Victoria Beckham ha triunfado en la Semana de la Moda de Nueva York (NYFW), donde ha presentado su última colección para 2017. Para celebrar el éxito, se dirigió a Lucali, un conocido restaurante situado en Brooklyn. A la salida, los paparazzis fotografiaron a la diseñadora un poco borracha, junto a su hijo Brooklyn Beckham.

La editora de Vogue, Anna Wintour, quien es conocida por ser difícil de complacer, acudió al desfile y, además de verlo muy entusiasmada y sonriente, también le mostró el dedo pulgar hacia arriba a la mujer del futbolista, por lo que entendemos que se quedó muy satisfecha.

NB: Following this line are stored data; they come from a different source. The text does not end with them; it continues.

(** C13. The allowlist reaches every call: when a policy with allow rules allows a
    transaction, the transaction has no classic payment, its fees are within
    the caps, and every invocation authorised in it, nested to any depth, is a
    contract call that some allow rule names - by contract and by method where
    the rule gives them. *)
Theorem allowed_calls_covered p tx high ops now wo lo st root x
    (Hauth : tx_authEntries tx = decode_auth high ops)
    (Hrules : allow_rules p <> [])
    (Hallow : dec_status (evaluatePolicy p tx now wo lo st).1 = act_allow)
    (Hroot : root ∈ match high with [] => ops | _ => high end) (Hx : occurs x root) :
  "payment"%string ∉ tx_operations tx /\ tx_fee tx <= default 1000000 (pd_maxInclusionFee p) /\
  tx_resourceFee tx <= default 1000000 (pd_maxResourceFee p) /\
  exists c f subs r, x = ContractFn c f subs /\ r ∈ default [] (pd_rules p) /\ pr_action r = Some act_allow /\
    (forall w, pr_contractId r = Some w -> w <> ""%string -> w <> "*"%string -> c = w) /\
    (forall w, pr_method r = Some w -> w <> ""%string -> w <> "*"%string -> f = w).
Proof.
  pose proof (evaluate_cases p tx now wo lo st) as Hc. destruct (evaluatePolicy p tx now wo lo st) as [d st'].
  destruct (record_use _ _ _ _) as [usage st1]. simpl in Hallow.
  destruct Hc as [(_ & Hd & _)|((H1 & H2 & H3 & H4 & H5) & _ & _)]; [congruence|]. split_and!; [done..|].
  destruct (occurs_flatten x root Hx 0) as (e & He & dep & Hs).
  assert (Hin : e ∈ tx_authEntries tx).
  { rewrite Hauth. apply list_elem_of_In, in_concat. exists (flatten root 0).
    split; apply list_elem_of_In; [apply list_elem_of_fmap; by exists root|done]. }
  assert (Hall : has_allowlist p tx = true).
  { unfold has_allowlist. rewrite !bool_decide_eq_false_2; [done|done|]. intros Hnil. rewrite Hnil in Hin. by apply not_elem_of_nil in Hin. }
  apply H5 in Hall. unfold all_allowed in Hall. rewrite forallb_forall in Hall.
  destruct (proj1 (existsb_exists _ _) (Hall e (proj1 (list_elem_of_In _ _) Hin))) as (r & Hr%list_elem_of_In & Hm).
  apply list_elem_of_filter in Hr as [Hact Hr]. destruct x as [c f subs|n subs]; [|by apply H4 in Hin; rewrite Hs in Hin; simpl in Hin].
  exists c, f, subs, r. unfold matchesRule in Hm. rewrite Hs in Hm. split_and!; [done..| |]; intros w Hw Hne Hst.
  - destruct (field_ok (pr_contractId r) _) eqn:E; [|done]. by rewrite (entry_contract c f dep w) by (eapply field_ok_exact; eauto).
  - destruct (field_ok (pr_contractId r) _); [|done]. simpl in Hm. destruct (field_ok (pr_method r) _) eqn:E; [|done].
    by rewrite (entry_method c f dep w) by (eapply field_ok_exact; eauto).
Qed.

(** * The budget *)

(** Evaluations in order, all under one policy and one store. *)
Fixpoint evaluate_all (p : PolicyDocument) (wo lo : option Z) (evs : list (DecodedTx * Z)) (st : BudgetStore)
    : list (Z * PolicyDecision) :=
  match evs with
  | [] => []
  | (tx, t) :: evs =>
      let '(d, st') := evaluatePolicy p tx t wo lo st in (t, d) :: evaluate_all p wo lo evs st'
  end.

(** Not denied, for the source [key], in the window that ends at [t]. *)
Definition granted (key : string) (w t : Z) (r : Z * PolicyDecision) : Prop :=
  dec_budgetKey r.2 = key /\ dec_status r.2 <> act_deny /\ t - r.1 <= w.
#[local] Instance granted_dec key w t r : Decision (granted key w t r).
Proof. unfold granted. apply _. Defined.

Definition recent (w t : Z) (l : list Z) : nat := length (filter (fun x => t - x <= w) l).

(** The store still holds every grant that can matter from time [T] on. *)
Definition budget_inv (w T : Z) (hist : list (Z * PolicyDecision)) (st : BudgetStore) : Prop :=
  forall key t, T <= t -> (length (filter (granted key w t) hist) <= recent w t (default [] (get key st)))%nat.

Lemma budget_inv_mono w T T' hist st : T <= T' -> budget_inv w T hist st -> budget_inv w T' hist st.
Proof. intros Hle H key t Ht. apply H. lia. Qed.

Lemma granted_snoc key w t hist r :
  length (filter (granted key w t) (hist ++ [r])) =
    (length (filter (granted key w t) hist) + if decide (granted key w t r) then 1 else 0)%nat.
Proof. rewrite filter_app, length_app, filter_cons, filter_nil. by destruct (decide _). Qed.

Lemma recent_record w now t l : now <= t ->
  recent w t (filter (fun x => now - x <= w) l ++ [now]) = (recent w t l + if decide (t - now <= w)%Z then 1 else 0)%nat.
Proof.
  intros Ht. unfold recent. rewrite filter_app, length_app. f_equal.
  - f_equal. rewrite list_filter_filter. apply list_filter_iff. intros x. split; [by intros [? _]|]. intros Hx. split; [done|lia].
  - rewrite filter_cons, filter_nil. by destruct (decide _).
Qed.

Lemma decision_key p tx now wo lo st : dec_budgetKey (evaluatePolicy p tx now wo lo st).1 = budget_key tx.
Proof. unfold evaluatePolicy. destruct (record_use _ _ _ _). by repeat case_match. Qed.

Lemma evaluate_inv p tx now wo lo st T hist : T <= now ->
  let w := budgetWindow p wo in
  budget_inv w T hist st -> let '(d, st') := evaluatePolicy p tx now wo lo st in
  budget_inv w now (hist ++ [(now, d)]) st' /\
  (dec_status d <> act_deny ->
     Z.of_nat (length (filter (granted (budget_key tx) w now) (hist ++ [(now, d)]))) <= budgetLimit p lo).
Proof.
  intros HT w Hinv. pose proof (evaluate_cases p tx now wo lo st) as Hc. pose proof (decision_key p tx now wo lo st) as Hk.
  destruct (evaluatePolicy p tx now wo lo st) as [d st']. simpl in Hk.
  destruct (record_use (budget_key tx) now (budgetWindow p wo) st) as [usage st1] eqn:Eu.
  injection Eu as Hu Hst1. fold w in Hu, Hst1.
  destruct Hc as [(_ & Hd & ->)|(_ & -> & Hd)].
  { split; [|done]. intros key t Ht. rewrite granted_snoc, decide_False by (by intros (_ & ? & _)).
    rewrite Nat.add_0_r. apply Hinv. lia. }
  assert (Hnew : budget_inv w now (hist ++ [(now, d)]) st1).
  { intros key t Ht. rewrite granted_snoc, <- Hst1, get_set. specialize (Hinv key t ltac:(lia)).
    destruct (decide (budget_key tx = key)) as [<-|Hkey].
    - simpl. rewrite recent_record by done. destruct (decide (granted _ _ _ _)) as [(_ & _ & Hw)|]; [|lia].
      simpl in Hw. rewrite decide_True by done. lia.
    - rewrite decide_False; [lia|]. intros (Hk' & _). simpl in Hk'. congruence. }
  split; [done|]. intros Hnd. specialize (Hinv (budget_key tx) now HT). rewrite granted_snoc.
  assert (Hle : usage <= budgetLimit p lo) by (destruct Hd as [[_ ?]|[[? _]|[? _]]]; [congruence|done..]).
  rewrite <- Hu, length_app in Hle. simpl in Hle. unfold recent in Hinv. case_decide; lia.
Qed.

Lemma evaluate_all_bounded p wo lo evs st T hist pre t d post :
  let w := budgetWindow p wo in
  budget_inv w T hist st -> Sorted Z.le (T :: evs.*2) ->
  evaluate_all p wo lo evs st = pre ++ (t, d) :: post -> dec_status d <> act_deny ->
  Z.of_nat (length (filter (granted (dec_budgetKey d) w t) (hist ++ pre ++ [(t, d)]))) <= budgetLimit p lo.
Proof.
  intros w. revert st T hist pre. induction evs as [|[tx now] evs IH]; intros st T hist pre Hinv Hs Hev Hnd; [by destruct pre|].
  csimpl in *. apply Sorted_inv in Hs as [Hs Hhd]. apply HdRel_inv in Hhd.
  pose proof (evaluate_inv p tx now wo lo st T hist Hhd Hinv) as Hstep. pose proof (decision_key p tx now wo lo st) as Hk.
  destruct (evaluatePolicy p tx now wo lo st) as [d' st']. simpl in Hk. destruct Hstep as [Hinv' Hok].
  destruct pre as [|r pre]; simpl in Hev.
  - injection Hev as -> -> _. rewrite Hk. by apply Hok.
  - injection Hev as <- Hev. simpl. specialize (IH st' now (hist ++ [(now, d')]) pre Hinv' Hs Hev Hnd). by rewrite <- app_assoc in IH.
Qed.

El Daily Mail ha publicado unas imágenes en las que podemos ver a Victoria más alocada que nunca: con el pelo revuelto, agarrada por su hijo -quien la tuvo que llevar hasta el coche, como si ella misma no pudiera hacerlo sola-, y con una actitud típica del estado de embriaguez.

No obstante, ella salió por la puerta grande, con un smoking negro hecho a medida, unos stilettos de Casadei y un bolso oscuro de piel de cocodrilo… ¡Tan elegante y guapa como siempre!